Work task
Copy out exactly the lines below that run from the one holding "From Stdlib Require" to the one holding "240)) by lia.", keeping both of those lines and no others.

Saved data entries:
= Beginning of Section =
(* ===== verification/Prelude.v ===== *)
(** * FieldNote server: a verification development

    FieldNote turns a recorded inspection walkthrough into a structured report and
    a PDF.  This development models the TypeScript server under [server/src]: the
    NestJS API (accounts, jobs, presigned uploads), the BullMQ queue, and the worker
    that transcribes, compiles and renders.  The iOS client is not modelled.

    ** How the code is modelled

    A method that awaits is a [prog] ([Program]): the finite tree of the external
    calls it awaits, written with [x <- p;; q], [TRY .. CATCH], [Throw] and loops in
    the order of the source.  [Services] lists the calls (Prisma, S3, BullMQ, jose,
    the clock, the AI SDKs, Puppeteer) with the arguments the code passes, the state
    they act on ([Schema.Store]: the tables of [prisma/schema.prisma], the bucket,
    the queues, the issued URLs and a clock) and the contract of each ([call_spec]),
    which states what the services' documentation promises.  With [faults = true]
    any call may also fail without effect and any timer may be due.

    A theorem [ensures p w Q] holds for every implementation of the class [Services]
    that keeps the contract: running [p] in the world [w] ends in a result and an
    observable state related by [Q].  Programs are finite trees, so running one
    always ends; loops over data are structural.  Proofs use the weakest
    precondition [wp], compositional in the methods ([foo_spec] lemmas), and [wpg],
    which also bounds every single step between two awaits.  [Memory] implements the
    contract by an executable in-memory store with scripted faults, which shows that
    it can be kept and evaluates the witnesses.

    Concurrency is explicit.  [RelyGuarantee] gives the interleaving semantics: a pool
    of programs over one state, any of which may make its next call; programs arrive
    and may leave others running.  [rg] verifies one program under interference
    (every call keeps the invariant and makes a step of the guarantee, from any state
    the rely may have produced), and [pool_sound] composes.  [Concurrent] does this
    for every request to the jobs API, [Sessions] for sign-ins and refreshes,
    [Deliveries] for the worker, with the bodies that timed-out stages abandon;
    [rg_frame] puts the three invariants together, and [Server] is the open pool
    [server_step] in which raw HTTP requests - sign-ins and
    refreshes too - and deliveries arrive at any time.

    The set-up of the two processes and the health probes have signatures of their own
    ([Bootstrap.boot], [Health.probe]): what they call is not what requests call.
    The modules are data ([Modules.modules], with what every constructor injects);
    [Nest] states which parts an injected token may stand for and in which orders the
    framework may construct the parts, and [Bootstrap] runs the constructors in any
    such order.  A raw HTTP request - verb, path, query, headers, JSON body - goes
    through [Http.respond]: the router over the controllers' declared routes, the
    guards, the pipes, the handler, the exception filter.

    [Browser] is a state machine of its own: the renders of one worker share the fields
    of one service, and the events of its runs are the code between two awaits, the
    launches that settle and the browsers that die.

    Strings are lists of UTF-16 code units; integers of the code are [Z] (the
    modelled arithmetic adds times, lifetimes and counts, far below 2^53); dates
    are milliseconds.  The AI providers, the PDF renderer, zod's and validator.js's
    checks, [JSON.parse], the cryptographic primitives and Apple's keys are classes
    ([TranscriptionProvider], [ReportCompilerProvider], [PdfRenderer], [Zod],
    [Validator], [JsonParser], [Crypto]) whose laws are stated there; the providers
    under [server/src] are instances of the first three.  [new URL], what counts as an
    [Error], Express's matching of a path, Nest's validation and UUID pipes and
    Terminus's verdict are classes too ([UrlParser], [Throwables], [Router.Express],
    [Pipes], [Terminus]), each with a reference instance; what the packages' modules
    export is an argument bounded by [Modules.promised].

    ** Files

    - [Prelude]: strings, stable sorting, automation.  [Program]: exceptions,
      programs, execution, interleaving, [wp], [wpg].  [RelyGuarantee]: [rg], pools.
      [Bytes]: UTF-8 and base64.  [Json]: JSON values.  [Nest]: modules and injection.
    - [Schema], [Services], [Memory]: the data model, the contract, and the
      in-memory implementation.  [JsDate]: [Date] and [toISOString].
    - [Report]: [jobs/severity.ts], [report.types.ts], [job.mapper.ts] and the
      response DTOs.  [Dto]: the request DTOs and their validators.
    - [Zod], [Config]: the schema language and [config/env.ts].
    - [Auth]: [auth/*], [users/users.service.ts] and [common/auth/*].
    - [Media]: [media/media.service.ts].  [Queue]: [queue/queue.constants.ts] and
      [queue/processing-queue.service.ts].
    - [JobsRepository], [JobsService]: [jobs/jobs.repository.ts],
      [jobs/jobs.service.ts], [jobs/jobs.controller.ts]; [Tenancy] and
      [JobsProperties]: the theorems about them.
    - [Api]: a request from the guard through the controller to
      [common/filters/all-exceptions.filter.ts].
    - [Transcription], [Compiler], [ReportHtml], [PdfRenderer]: the stages'
      services under [processing/]; [Browser]: concurrent renders.  [ToolSchema]: the JSON Schema the model is given
      against the zod schema its answer is checked with.
    - [Pipeline], [PipelineProperties]: [processing/pipeline/pipeline.service.ts].
    - [Processor]: [processing/worker/processing.processor.ts] and the deliveries of
      one queue entry as BullMQ documents its retries.
    - [Concurrent], [Sessions], [Deliveries]: requests, sessions and deliveries under
      interference; [Server]: the server they make up, and an executable run of it.
      [Notebook]: the abstract specification of the API, for the handlers;
      [HttpNotebook]: the same for raw requests, from router to answer; [SharedPdf]:
      what such histories do to a finished PDF.
    - [BullBoard]: [queue/redis.connection.ts] and [queue/bull-board.ts].  [Health]:
      [health/].  [Modules]: [app.module.ts], every other module file, and the
      constructors' injections.  [Bootstrap]: [main.ts], [worker.ts], [openapi.ts],
      [swagger.ts], the clients that constructors and factories make, the lifecycle
      hooks, the logger's options.
    - [Wire]: JSON bodies and queries, and the pipes.  [Http]: the routes of the three
      controllers and one request through them.  [HttpProperties]: its theorems.
      [Contract]: the published [openapi.json] against the routes.

    ** What is shown

    - The server as a whole, in every state any interleaving of requests, deliveries,
      timeouts and failures reaches: users who are not served keep exactly what they
      had, responses show jobs of the user their token names, the columns of every job
      agree, a READY job that was not deleted has its PDF in the store, and sessions
      stay apart: revoked tokens stay revoked, and only the account that a token or an
      Apple identity was presented for gets or loses one.
    - Refinement: any history of raw HTTP requests and pipeline runs is a history of
      [Notebook]s - per user, a map of notes and the keys spent - in which each
      request of a live token does what [api_effect] says, without tables, sort orders
      or objects, is answered so, and is kept from its handler only for the reasons
      that [refusal] lists.  Along every such history a READY job keeps the PDF it
      has until it is deleted - edits of the report do not reach it.
    - HTTP: at most one route matches a request; a jobs route runs only with a live
      access token and for the user that token names; every request is answered, by
      its handler with the declared status or by a problem drawn from a fixed list,
      and under the id it came with; a request of the API's vocabulary written as
      path and JSON reaches its handler with the very arguments; readiness says
      which backend is down; the operations of [openapi.json] are the routes, with
      their statuses and their guard.
    - The API: whatever a user asks, other users' data are untouched; editing,
      creation, processing requests, deletion and pagination do what they promise.
    - Sessions: refresh tokens rotate, replaying one ends the session, access tokens
      are accepted exactly until they expire, a production sign-in rests on a token
      Apple signed for the app.
    - The worker: every step is confined to its job and follows the status machine;
      a run that returns leaves the job READY with its report and PDF; an
      interrupted run resumes without losing its transcript; with working services
      every delivered job ends READY, or FAILED with one dead letter.
    - The stages: transcripts are never blank, compiled reports contain what the
      model emitted and nothing else, the document is injection-safe and counts
      correctly, concurrent renders share one browser and one launch.
    - The configuration: exactly which environments boot, and what production may
      assume.
    - Operations: the dashboard's guard lets in exactly the configured credentials and
      lets those in; both processes can always be constructed, whatever order the
      framework chooses, with one instance of each class, and neither holds a part of
      the other; the API opens its port only behind its guards; the worker consumes
      the queue the API fills, with exactly the clients of the providers selected.
    - Limits of the code, as theorems: a timed-out stage keeps running, rotation is
      not atomic, a queue failure strands a QUEUED job, a wrong payload or a late
      failure can fail a READY job, deleted jobs keep their idempotency keys, a [null]
      list clears a report, a user name with a colon locks the dashboard, a shutdown
      disconnects the database before the worker is drained, a service destroyed
      during a launch leaves a browser, a failed readiness check names internal errors.

    ** Fuel

    Two definitions of the program take fuel: [JobsProperties.all_pages] (following
    the cursor; one more page than there are jobs is enough, which the theorem proves)
    and [ProcessingProcessor.deliveries] (the configured number of attempts is enough,
    likewise).  [Nest.reach] and [Nest.build] compute the modules a root loads and an
    order of construction; that 100 and 50 steps are enough for both roots is checked
    ([Modules.process_loaded], [Modules.build_order_complete]).

    ** Not modelled

    The engine of Prisma, log lines, the throttler's counting (its verdict is an
    argument), what Express does before the router (CORS preflight, headers, parsing,
    the mounts of the documentation and of the dashboard), JSON numbers that are not
    integers, the dashboard behind its guard, the settings of the linter and the test
    runner, and the iOS client.  BullMQ's own bookkeeping (an entry's state, delays,
    stalled entries) is not tracked: [Server] lets any entry in the queue be delivered
    at any time, any number of times. *)

From stdpp Require Export gmap list strings sorting pretty fin_maps.
From Stdlib Require Export Ascii Sorting.Permutation Sorting.Sorted.
Lemma start_3 q :
  (q < 16)%N →
  start (224 + q) = ([], Some (mkPending q 2 (if q =? 0 then 160 else 128) (if q =? 13 then 159 else 191)))%N.
Proof.
  intros H. unfold start. rewrite !decide_ltb by lia. rewrite (proj2 (N.ltb_lt _ 240)) by lia.
  replace (224 + q =? 224)%N with (q =? 0)%N by (destruct (N.eqb_spec q 0), (N.eqb_spec (224 + q) 224); lia).
  replace (224 + q =? 237)%N with (q =? 13)%N by (destruct (N.eqb_spec q 13), (N.eqb_spec (224 + q) 237); lia).
  do 3 f_equal. lia.
Qed.

Lemma start_4 q :
  (q < 5)%N →
  start (240 + q) = ([], Some (mkPending q 3 (if q =? 0 then 144 else 128) (if q =? 4 then 143 else 191)))%N.
Proof.
  intros H. unfold start. rewrite !decide_ltb by lia. rewrite (proj2 (N.ltb_lt _ 245)) by lia.
  replace (240 + q =? 240)%N with (q =? 0)%N by (destruct (N.eqb_spec q 0), (N.eqb_spec (240 + q) 240); lia).
  replace (240 + q =? 244)%N with (q =? 4)%N by (destruct (N.eqb_spec q 4), (N.eqb_spec (240 + q) 244); lia).
  do 3 f_equal. lia.
Qed.

(** A byte that continues a sequence. *)
Lemma decode_continue p x bs :
  (lower p ≤ 128 + x ≤ upper p)%N →
  decode_from (Some p) ((128 + x)%N :: bs) =
    match needed p with
    | S (S n) => decode_from (Some (mkPending (value p * 64 + x) (S n) 128 191)) bs
    | _ => units (value p * 64 + x) ++ decode_from None bs
    end.
Proof.
  intros [H1 H2]. cbn [decode_from].
  rewrite (proj2 (N.leb_le _ _) H1), (proj2 (N.leb_le _ _) H2). cbn [andb].
  by replace (128 + x - 128)%N with x by lia.
Qed.

Lemma decode_start b st bs : start b = ([], Some st) → decode_from None (b :: bs) = decode_from (Some st) bs.
Proof. intros H. cbn [decode_from]. by rewrite H. Qed.

(** ** Encoding, then decoding *)
Lemma decode_point c bs : scalar c → decode (encode_point c ++ bs) = units c ++ decode bs.
Proof.
  intros Hc. unfold scalar in Hc. unfold encode_point, decode.
  destruct (N.ltb_spec c 128); [|destruct (N.ltb_spec c 2048); [|destruct (N.ltb_spec c 65536)]]; cbn [app].
  - cbn [decode_from]. rewrite start_ascii by done. unfold units. by rewrite (proj2 (N.ltb_lt c 65536)) by lia.
  - rewrite (decode_start _ _ _ (start_2 (c / 64) ltac:(lia))), decode_continue by (cbn [lower upper]; lia).
    cbn [needed value]. do 2 f_equal. lia.
  - rewrite (decode_start _ _ _ (start_3 (c / 4096) ltac:(lia))), decode_continue.
    2:{ cbn [lower upper]. destruct (N.eqb_spec (c / 4096) 0), (N.eqb_spec (c / 4096) 13); lia. }
    cbn [needed value]. rewrite decode_continue by (cbn [lower upper]; lia).
    cbn [needed value]. do 2 f_equal. lia.
  - rewrite (decode_start _ _ _ (start_4 (c / 262144) ltac:(lia))), decode_continue.
    2:{ cbn [lower upper]. destruct (N.eqb_spec (c / 262144) 0), (N.eqb_spec (c / 262144) 4); lia. }
    cbn [needed value]. rewrite decode_continue by (cbn [lower upper]; lia).
    cbn [needed value]. rewrite decode_continue by (cbn [lower upper]; lia).
    cbn [needed value]. do 2 f_equal. lia.
Qed.
(* ===== verification/Media.v ===== *)
(** * Object storage

    [server/src/media/media.service.ts]: the keys of a job's objects, presigned
    URLs and the S3 operations, over the calls of the S3 client. *)
From S2P Require Import Prelude Json Program Schema Services Config.

Definition AUDIO_CONTENT_TYPE : jstr := js "audio/m4a".
Definition PDF_CONTENT_TYPE : jstr := js "application/pdf".

Record PresignedUpload := mkPresignedUpload {
  upload_url : jstr;
  upload_key : jstr;
  upload_contentType : jstr;
  upload_expiresInSeconds : Z;
}.

Module MediaService.
Definition audioKey (userId jobId : jstr) : jstr :=
  js "audio/" ++ userId ++ js "/" ++ jobId ++ js ".m4a".
Definition pdfKey (userId jobId : jstr) : jstr :=
  js "pdf/" ++ userId ++ js "/" ++ jobId ++ js ".pdf".

(** An S3 error that means the object is not there. *)
Definition isNotFound (e : exn) : bool :=
  match e with External f => isNotFound_like f | _ => false end.

Section Operations.
Context (cfg : AppConfig).

Definition presignAudioUpload (userId jobId : jstr) : prog eff PresignedUpload :=
  let key := audioKey userId jobId in
  url <- await (PresignPut key AUDIO_CONTENT_TYPE (presignPutTtl (cfg_r2 cfg)));;
  Ret (mkPresignedUpload url key AUDIO_CONTENT_TYPE (presignPutTtl (cfg_r2 cfg))).

Definition presignPdfDownload (key : jstr) : prog eff (jstr * Z) :=
  url <- await (PresignGet key (presignGetTtl (cfg_r2 cfg)));;
  Ret (url, presignGetTtl (cfg_r2 cfg)).

Definition objectExists (key : jstr) : prog eff bool :=
  TRY (await (HeadObject key);; Ret true)
  CATCH err => if isNotFound err then Ret false else Throw err.

Definition getObjectStream (key : jstr) : prog eff (list N) :=
  body <- await (GetObject key);;
  match body with
  | None => Throw (JsError (js "Object " ++ key ++ js " has no body"))
  | Some stream => Ret stream
  end.

Definition putObject (key : jstr) (body : list N) (contentType : jstr) : prog eff unit :=
  await (PutObject key body contentType).

Definition deleteObjects (keys : list jstr) : prog eff unit :=
  let present := filter (λ k, 0 < length k) keys in
  match present with
  | [] => Ret tt
  | _ => await (DeleteObjects present)
  end.

(** Every error of the bucket creation is swallowed: two by name, the rest
    after a warning. *)
Definition ensureBucketExists : prog eff unit :=
  if isProduction cfg then Ret tt
  else TRY (await (CreateBucket (bucket (cfg_r2 cfg)))) CATCH err => Ret tt.
End Operations.

(** ** Keys *)

Definition slash_free (s : jstr) : Prop := (47%N ∉ s).

Lemma split_at_slash u u' r r' :
  slash_free u → slash_free u' → u ++ 47%N :: r = u' ++ 47%N :: r' → u = u' ∧ r = r'.
Proof.
  unfold slash_free. revert u'. induction u as [|c u IH]; intros [|c' u'] Hu Hu'; simpl.
  - by intros [= ->].
  - intros [= <- _]. exfalso. apply Hu'. by left.
  - intros [= -> _]. exfalso. apply Hu. by left.
  - intros [= -> Heq]. destruct (IH u') as [-> ->]; [..|done|done];
      intros Hin; [apply Hu|apply Hu']; by right.
Qed.

Lemma pdfKey_injective u j u' j' :
  slash_free u → slash_free u' → pdfKey u j = pdfKey u' j' → u = u' ∧ j = j'.
Proof.
  intros Hu Hu' [= Heq]. apply split_at_slash in Heq as [-> Heq]; [|done..].
  by apply app_inv_tail in Heq.
Qed.

(** Distinct (user, job) pairs have distinct audio keys and distinct PDF
    keys, and no audio key is a PDF key, for ids without a slash (as UUIDs
    are): one user's objects cannot collide with another's. *)
Theorem object_keys_scoped u j u' j' :
  slash_free u → slash_free u' →
  (audioKey u j = audioKey u' j' → u = u' ∧ j = j')
  ∧ (pdfKey u j = pdfKey u' j' → u = u' ∧ j = j')
  ∧ audioKey u j ≠ pdfKey u' j'.
Proof.
  intros Hu Hu'. split_and!; [|by apply pdfKey_injective|done].
  unfold audioKey. intros [= Heq]. apply split_at_slash in Heq as [-> Heq]; [|done..].
  by apply app_inv_tail in Heq.
Qed.

Lemma object_keys_scoped_witness :
  audioKey (js "alice") (js "1") ≠ pdfKey (js "bob") (js "1").
Proof.
  apply (object_keys_scoped (js "alice") (js "1") (js "bob") (js "1"));
    unfold slash_free; vm_compute; intros H; repeat (inversion H as [|? ? ? H']; subst; clear H; rename H' into H).
Defined.

(** ** Specifications of the operations *)
Section Specs.
Context `{Cr : Crypto} (cfg : AppConfig) (f : bool).
Abbreviation wp := (wp (eff_contract f)).

Lemma objectExists_spec key s :
  wp (objectExists key) s (λ r s', s' = s ∧
    match r with
    | inr b => b = bool_decide (is_Some (objects s !! key))
    | inl e => f = true ∧ infra e
    end).
Proof.
  unfold objectExists. wp_call. intros r s' [Hs|[Hf [-> (e & -> & He)]]].
  - destruct Hs as [(Ho & -> & [] & -> & _)|(Ho & -> & e & -> & (g & -> & Hg & _))].
    + split; [done|]. by rewrite bool_decide_true.
    + simpl. rewrite Hg. split; [done|]. rewrite Ho. by rewrite bool_decide_false by by intros [].
  - pose proof He as (g & -> & Hg & _). simpl. by rewrite Hg.
Qed.

Lemma getObjectStream_spec key s :
  wp (getObjectStream key) s (λ r s', s' = s ∧
    match r with
    | inr body => ∃ o, objects s !! key = Some o ∧ body = object_body o
    | inl e => f = true ∧ infra e ∨ objects s !! key = None ∧ not_found e
    end).
Proof.
  unfold getObjectStream. wp_call.
  intros r s' [[(o & Ho & -> & b & -> & ->)|(Ho & -> & e & -> & He)]|[Hf [-> (e & -> & He)]]];
    wp_simpl; (split; [done|]); [by exists o|by right|by left].
Qed.

Lemma putObject_spec key body ct s :
  wp (putObject key body ct) s (λ r s',
    match r with
    | inr _ => s' = with_objects (<[key := mkStoredObject body ct]> (objects s)) s
    | inl e => s' = s ∧ f = true ∧ infra e
    end).
Proof.
  unfold putObject. wp_call. intros r s' [[-> ->]|[Hf [-> (e & -> & He)]]]; done.
Qed.

(** Issuing a URL records what it authorises, and touches nothing else. *)
Definition issued (p : Presigned) (s : Store) : Store := with_presigned (presigned s ++ [p]) s.

Lemma presignAudioUpload_spec u j s :
  wp (presignAudioUpload cfg u j) s (λ r s',
    match r with
    | inr up => upload_key up = audioKey u j ∧ upload_contentType up = AUDIO_CONTENT_TYPE
                ∧ upload_expiresInSeconds up = presignPutTtl (cfg_r2 cfg)
                ∧ s' = issued (mkPresigned (upload_url up) (PUT AUDIO_CONTENT_TYPE) (audioKey u j)
                                 (presignPutTtl (cfg_r2 cfg))) s
    | inl e => s' = s ∧ f = true ∧ infra e
    end).
Proof.
  unfold presignAudioUpload. wp_call. intros r s' [(url & -> & ->)|[Hf [-> (e & -> & He)]]]; done.
Qed.

Lemma presignPdfDownload_spec key s :
  wp (presignPdfDownload cfg key) s (λ r s',
    match r with
    | inr (url, ttl) => ttl = presignGetTtl (cfg_r2 cfg)
                ∧ s' = issued (mkPresigned url GET key (presignGetTtl (cfg_r2 cfg))) s
    | inl e => s' = s ∧ f = true ∧ infra e
    end).
Proof.
  unfold presignPdfDownload. wp_call. intros r s' [(url & -> & ->)|[Hf [-> (e & -> & He)]]]; done.
Qed.

(** The objects with a non-empty key of [keys] are gone, the others stay. *)
Lemma deleteObjects_spec keys s :
  wp (deleteObjects keys) s (λ r s',
    match r with
    | inr _ => s' = s ∧ filter (λ k, 0 < length k) keys = []
               ∨ s' = with_objects (filter (λ p, p.1 ∉ filter (λ k, 0 < length k) keys) (objects s)) s
    | inl e => s' = s ∧ f = true ∧ infra e
    end).
Proof.
  unfold deleteObjects. set (present := filter (λ k, 0 < length k) keys).
  destruct present as [|k ks] eqn:Hp; [simpl; by left|].
  wp_call. intros r s' [[-> ->]|[Hf [-> (e & -> & He)]]]; [by right|done].
Qed.
End Specs.

(** Probing for an object answers whether it is stored, turns only S3's
    "not found" into [false], and lets every other error through without
    changing anything. *)
Theorem objectExists_correct `{Hs : Services} key w :
  ensures (objectExists key) w (λ r s',
    s' = view w ∧
    match r with
    | inr b => b = true ↔ is_Some (objects (view w) !! key)
    | inl e => faults = true ∧ isNotFound e = false
    end).
Proof.
  apply ensures_wp. eapply wp_mono; [apply objectExists_spec|].
  intros [e|b] s' [-> Hr]; (split; [done|]).
  - destruct Hr as [Hf (g & -> & Hg & _)]. done.
  - rewrite Hr. apply bool_decide_eq_true.
Qed.
End MediaService.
= End of Section =
Solution below
From Stdlib Require Export Ascii Sorting.Permutation Sorting.Sorted.
Lemma start_3 q :
  (q < 16)%N →
  start (224 + q) = ([], Some (mkPending q 2 (if q =? 0 then 160 else 128) (if q =? 13 then 159 else 191)))%N.
Proof.
  intros H. unfold start. rewrite !decide_ltb by lia. rewrite (proj2 (N.ltb_lt _ 240)) by lia.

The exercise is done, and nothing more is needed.